──────── RECORD SET

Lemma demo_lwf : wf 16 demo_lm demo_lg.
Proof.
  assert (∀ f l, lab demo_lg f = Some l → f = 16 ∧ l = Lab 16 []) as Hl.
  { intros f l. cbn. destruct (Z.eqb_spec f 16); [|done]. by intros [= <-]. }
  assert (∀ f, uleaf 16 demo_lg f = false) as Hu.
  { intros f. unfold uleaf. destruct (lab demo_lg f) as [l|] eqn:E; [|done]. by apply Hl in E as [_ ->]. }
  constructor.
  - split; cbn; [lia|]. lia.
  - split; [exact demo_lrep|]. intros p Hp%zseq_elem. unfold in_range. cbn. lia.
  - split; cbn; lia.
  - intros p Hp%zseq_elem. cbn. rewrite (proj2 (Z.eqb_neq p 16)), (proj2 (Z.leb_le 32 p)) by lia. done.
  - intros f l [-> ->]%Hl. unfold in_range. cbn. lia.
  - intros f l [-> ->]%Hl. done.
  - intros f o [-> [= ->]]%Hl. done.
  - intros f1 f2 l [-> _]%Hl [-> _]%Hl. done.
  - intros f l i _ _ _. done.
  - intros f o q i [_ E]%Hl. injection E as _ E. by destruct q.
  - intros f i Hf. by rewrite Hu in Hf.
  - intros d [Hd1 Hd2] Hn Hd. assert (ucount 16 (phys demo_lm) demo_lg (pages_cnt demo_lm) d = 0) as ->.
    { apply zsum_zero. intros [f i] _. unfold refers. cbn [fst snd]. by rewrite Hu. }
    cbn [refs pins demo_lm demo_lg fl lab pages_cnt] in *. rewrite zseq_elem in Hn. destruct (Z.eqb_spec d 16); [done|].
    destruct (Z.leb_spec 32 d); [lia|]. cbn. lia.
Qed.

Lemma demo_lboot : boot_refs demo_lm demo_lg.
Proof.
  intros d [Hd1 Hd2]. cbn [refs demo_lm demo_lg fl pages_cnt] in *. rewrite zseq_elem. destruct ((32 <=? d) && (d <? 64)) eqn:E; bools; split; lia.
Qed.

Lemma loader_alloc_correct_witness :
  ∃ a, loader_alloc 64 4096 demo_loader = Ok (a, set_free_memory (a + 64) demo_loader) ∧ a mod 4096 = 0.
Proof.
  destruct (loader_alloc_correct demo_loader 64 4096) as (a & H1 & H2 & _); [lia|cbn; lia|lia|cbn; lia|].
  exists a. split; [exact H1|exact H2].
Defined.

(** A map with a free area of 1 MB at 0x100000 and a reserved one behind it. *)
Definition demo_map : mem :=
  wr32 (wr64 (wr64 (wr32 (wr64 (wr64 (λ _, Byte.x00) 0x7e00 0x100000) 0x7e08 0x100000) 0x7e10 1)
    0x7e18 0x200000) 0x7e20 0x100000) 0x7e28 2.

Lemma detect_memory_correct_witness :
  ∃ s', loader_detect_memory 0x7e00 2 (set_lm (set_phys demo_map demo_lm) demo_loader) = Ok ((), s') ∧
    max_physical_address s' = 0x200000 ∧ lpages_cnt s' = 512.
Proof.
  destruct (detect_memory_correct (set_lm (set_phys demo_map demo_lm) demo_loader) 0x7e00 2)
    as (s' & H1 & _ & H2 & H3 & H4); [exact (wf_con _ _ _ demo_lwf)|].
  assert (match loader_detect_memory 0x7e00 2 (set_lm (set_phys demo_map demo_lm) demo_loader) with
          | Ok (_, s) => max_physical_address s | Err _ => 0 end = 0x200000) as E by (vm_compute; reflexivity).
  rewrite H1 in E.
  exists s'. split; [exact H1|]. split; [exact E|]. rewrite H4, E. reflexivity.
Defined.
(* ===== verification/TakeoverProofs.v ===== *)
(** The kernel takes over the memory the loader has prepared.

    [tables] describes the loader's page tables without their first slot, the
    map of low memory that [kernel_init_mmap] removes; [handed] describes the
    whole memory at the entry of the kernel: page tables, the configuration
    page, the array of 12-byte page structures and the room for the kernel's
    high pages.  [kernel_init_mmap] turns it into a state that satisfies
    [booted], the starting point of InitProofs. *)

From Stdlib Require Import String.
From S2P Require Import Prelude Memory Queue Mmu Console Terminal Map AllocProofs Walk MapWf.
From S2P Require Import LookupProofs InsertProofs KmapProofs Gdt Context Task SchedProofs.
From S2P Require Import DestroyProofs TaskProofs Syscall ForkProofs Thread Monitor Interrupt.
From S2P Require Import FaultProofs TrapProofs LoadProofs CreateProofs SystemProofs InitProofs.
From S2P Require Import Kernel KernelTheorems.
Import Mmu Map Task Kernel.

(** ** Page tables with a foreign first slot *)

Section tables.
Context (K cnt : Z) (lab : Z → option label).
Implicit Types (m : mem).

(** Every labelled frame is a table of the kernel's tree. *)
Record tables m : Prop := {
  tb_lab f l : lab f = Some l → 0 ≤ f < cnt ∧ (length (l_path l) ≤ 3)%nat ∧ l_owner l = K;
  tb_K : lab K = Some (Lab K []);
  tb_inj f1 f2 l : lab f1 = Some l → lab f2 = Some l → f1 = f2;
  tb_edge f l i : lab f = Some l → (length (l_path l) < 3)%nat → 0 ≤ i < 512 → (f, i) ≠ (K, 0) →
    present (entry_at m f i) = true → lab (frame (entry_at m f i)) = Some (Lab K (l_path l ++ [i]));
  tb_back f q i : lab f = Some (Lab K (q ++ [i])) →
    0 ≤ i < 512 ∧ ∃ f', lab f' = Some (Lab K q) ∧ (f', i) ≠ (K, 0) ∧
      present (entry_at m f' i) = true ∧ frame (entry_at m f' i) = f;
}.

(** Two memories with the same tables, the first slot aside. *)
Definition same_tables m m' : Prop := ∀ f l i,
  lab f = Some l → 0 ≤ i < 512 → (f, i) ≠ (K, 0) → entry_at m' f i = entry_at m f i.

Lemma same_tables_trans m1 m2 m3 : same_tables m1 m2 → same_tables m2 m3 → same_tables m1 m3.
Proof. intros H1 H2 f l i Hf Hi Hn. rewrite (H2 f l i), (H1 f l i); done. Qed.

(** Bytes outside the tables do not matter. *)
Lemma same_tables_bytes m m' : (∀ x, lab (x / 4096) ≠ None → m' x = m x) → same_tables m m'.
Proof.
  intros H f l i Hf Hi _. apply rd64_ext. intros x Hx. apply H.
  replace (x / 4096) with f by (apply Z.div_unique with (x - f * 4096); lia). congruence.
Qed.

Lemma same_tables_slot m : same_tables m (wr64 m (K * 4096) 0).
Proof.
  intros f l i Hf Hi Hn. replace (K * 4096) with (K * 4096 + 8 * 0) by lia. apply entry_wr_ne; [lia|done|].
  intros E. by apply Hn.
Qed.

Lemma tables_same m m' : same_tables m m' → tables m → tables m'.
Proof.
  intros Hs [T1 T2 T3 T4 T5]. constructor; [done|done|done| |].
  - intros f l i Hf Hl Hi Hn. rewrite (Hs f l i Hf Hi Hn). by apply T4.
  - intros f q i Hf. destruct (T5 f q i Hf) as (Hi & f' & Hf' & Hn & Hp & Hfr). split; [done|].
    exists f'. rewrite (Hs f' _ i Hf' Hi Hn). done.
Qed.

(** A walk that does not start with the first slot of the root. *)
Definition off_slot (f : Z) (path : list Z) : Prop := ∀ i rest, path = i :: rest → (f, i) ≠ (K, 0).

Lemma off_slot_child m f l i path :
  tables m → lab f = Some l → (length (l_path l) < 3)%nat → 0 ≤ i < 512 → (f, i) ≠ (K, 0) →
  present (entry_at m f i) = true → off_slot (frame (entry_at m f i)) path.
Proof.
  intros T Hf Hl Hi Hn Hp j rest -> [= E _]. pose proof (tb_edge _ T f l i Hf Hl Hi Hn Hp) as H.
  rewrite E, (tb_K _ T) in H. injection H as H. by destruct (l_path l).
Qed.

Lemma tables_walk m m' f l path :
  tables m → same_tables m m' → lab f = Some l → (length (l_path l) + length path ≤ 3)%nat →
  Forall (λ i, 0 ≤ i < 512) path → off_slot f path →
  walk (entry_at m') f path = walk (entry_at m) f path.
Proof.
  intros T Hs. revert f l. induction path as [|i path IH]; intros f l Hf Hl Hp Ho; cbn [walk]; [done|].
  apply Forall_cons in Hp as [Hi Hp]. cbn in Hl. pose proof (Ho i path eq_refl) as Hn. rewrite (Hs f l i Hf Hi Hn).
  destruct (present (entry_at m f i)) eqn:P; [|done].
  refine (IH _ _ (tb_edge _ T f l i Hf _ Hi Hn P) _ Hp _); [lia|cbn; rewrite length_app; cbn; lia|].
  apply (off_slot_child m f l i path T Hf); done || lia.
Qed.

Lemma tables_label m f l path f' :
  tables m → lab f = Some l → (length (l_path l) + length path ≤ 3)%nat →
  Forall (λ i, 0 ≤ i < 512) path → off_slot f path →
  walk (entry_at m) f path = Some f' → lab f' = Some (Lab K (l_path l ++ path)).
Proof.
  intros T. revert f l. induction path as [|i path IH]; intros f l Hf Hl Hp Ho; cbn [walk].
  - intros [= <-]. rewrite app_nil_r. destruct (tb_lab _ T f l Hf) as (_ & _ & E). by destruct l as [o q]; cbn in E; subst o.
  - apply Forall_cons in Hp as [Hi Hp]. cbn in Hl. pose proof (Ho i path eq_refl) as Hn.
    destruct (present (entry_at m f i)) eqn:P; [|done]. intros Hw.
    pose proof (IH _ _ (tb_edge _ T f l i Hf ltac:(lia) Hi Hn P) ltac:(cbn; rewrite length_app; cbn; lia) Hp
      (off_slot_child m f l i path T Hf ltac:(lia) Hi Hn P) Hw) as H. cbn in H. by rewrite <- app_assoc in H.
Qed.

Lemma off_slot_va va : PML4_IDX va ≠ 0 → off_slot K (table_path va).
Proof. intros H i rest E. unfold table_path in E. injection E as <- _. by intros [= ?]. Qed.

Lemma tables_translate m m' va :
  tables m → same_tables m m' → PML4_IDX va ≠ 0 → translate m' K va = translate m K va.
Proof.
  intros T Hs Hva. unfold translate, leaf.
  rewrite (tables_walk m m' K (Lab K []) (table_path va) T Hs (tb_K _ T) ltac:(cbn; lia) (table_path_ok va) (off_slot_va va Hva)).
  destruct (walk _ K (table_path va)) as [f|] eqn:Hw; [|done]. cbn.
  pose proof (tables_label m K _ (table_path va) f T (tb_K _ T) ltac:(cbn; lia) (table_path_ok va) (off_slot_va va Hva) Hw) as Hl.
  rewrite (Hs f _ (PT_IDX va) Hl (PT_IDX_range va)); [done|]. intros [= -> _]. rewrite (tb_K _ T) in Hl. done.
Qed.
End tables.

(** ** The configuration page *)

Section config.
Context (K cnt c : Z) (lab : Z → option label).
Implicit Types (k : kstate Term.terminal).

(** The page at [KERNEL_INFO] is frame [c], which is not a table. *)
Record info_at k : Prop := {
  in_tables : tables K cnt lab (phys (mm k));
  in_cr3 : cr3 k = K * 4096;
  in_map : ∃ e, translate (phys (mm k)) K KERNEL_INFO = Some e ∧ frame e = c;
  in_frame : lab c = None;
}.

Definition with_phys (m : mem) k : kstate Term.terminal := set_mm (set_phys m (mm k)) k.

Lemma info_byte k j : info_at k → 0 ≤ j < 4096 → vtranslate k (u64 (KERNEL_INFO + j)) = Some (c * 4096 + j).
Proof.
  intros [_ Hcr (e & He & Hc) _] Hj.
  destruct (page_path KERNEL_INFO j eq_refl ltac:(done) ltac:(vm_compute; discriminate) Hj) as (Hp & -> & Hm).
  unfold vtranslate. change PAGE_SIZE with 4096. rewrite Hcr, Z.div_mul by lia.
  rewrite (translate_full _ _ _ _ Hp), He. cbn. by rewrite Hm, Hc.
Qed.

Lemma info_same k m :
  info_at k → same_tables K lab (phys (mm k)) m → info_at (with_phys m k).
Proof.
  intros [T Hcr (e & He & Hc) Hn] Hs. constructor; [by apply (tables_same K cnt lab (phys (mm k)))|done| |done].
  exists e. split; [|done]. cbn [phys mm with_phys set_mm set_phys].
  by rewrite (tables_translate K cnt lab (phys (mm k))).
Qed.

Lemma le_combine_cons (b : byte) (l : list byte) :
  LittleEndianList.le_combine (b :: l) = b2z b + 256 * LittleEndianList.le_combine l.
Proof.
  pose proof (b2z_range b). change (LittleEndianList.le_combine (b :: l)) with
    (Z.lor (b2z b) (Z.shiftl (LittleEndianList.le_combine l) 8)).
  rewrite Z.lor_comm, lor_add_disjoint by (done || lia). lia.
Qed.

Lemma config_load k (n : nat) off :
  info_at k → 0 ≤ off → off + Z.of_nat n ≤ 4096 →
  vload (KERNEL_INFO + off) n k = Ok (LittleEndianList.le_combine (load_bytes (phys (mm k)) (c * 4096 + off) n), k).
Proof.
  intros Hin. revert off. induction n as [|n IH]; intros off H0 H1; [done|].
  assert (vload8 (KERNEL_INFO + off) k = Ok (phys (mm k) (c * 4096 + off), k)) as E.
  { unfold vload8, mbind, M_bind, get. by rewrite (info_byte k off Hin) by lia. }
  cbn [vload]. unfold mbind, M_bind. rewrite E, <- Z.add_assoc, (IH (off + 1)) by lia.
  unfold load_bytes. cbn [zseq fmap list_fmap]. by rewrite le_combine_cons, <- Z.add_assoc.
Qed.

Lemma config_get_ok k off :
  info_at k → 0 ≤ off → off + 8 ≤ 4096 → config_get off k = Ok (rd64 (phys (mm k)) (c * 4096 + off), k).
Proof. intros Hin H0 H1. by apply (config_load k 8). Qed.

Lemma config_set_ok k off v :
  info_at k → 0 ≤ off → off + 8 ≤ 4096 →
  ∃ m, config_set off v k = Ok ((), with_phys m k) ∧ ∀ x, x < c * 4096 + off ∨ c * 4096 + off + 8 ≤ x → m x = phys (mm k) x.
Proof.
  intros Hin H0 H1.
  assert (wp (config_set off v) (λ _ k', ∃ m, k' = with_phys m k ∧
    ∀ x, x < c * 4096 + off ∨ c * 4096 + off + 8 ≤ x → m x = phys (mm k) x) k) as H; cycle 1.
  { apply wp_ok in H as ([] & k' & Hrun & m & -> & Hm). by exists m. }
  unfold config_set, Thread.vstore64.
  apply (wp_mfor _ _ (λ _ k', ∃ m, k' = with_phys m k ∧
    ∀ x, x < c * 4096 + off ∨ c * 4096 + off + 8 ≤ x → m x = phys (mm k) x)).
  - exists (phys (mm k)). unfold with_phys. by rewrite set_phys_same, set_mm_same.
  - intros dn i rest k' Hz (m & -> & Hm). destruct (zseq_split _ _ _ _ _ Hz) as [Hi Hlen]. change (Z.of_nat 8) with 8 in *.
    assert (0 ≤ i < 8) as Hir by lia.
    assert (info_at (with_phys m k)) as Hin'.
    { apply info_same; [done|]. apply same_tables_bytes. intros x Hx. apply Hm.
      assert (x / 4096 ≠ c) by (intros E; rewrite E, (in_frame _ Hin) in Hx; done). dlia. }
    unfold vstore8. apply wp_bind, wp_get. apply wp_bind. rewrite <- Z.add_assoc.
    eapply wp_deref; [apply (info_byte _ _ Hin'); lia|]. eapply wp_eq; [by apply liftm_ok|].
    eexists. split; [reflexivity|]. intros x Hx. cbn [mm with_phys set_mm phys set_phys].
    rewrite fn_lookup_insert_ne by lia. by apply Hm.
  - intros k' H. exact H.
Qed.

────────────────

> WHAT THE TASK REQUIRES
Find each line in the records holding the string "mbind" and show it.

> SOLUTION FOR THIS TASK
  { unfold vload8, mbind, M_bind, get. by rewrite (info_byte k off Hin) by lia. }
  cbn [vload]. unfold mbind, M_bind. rewrite E, <- Z.add_assoc, (IH (off + 1)) by lia.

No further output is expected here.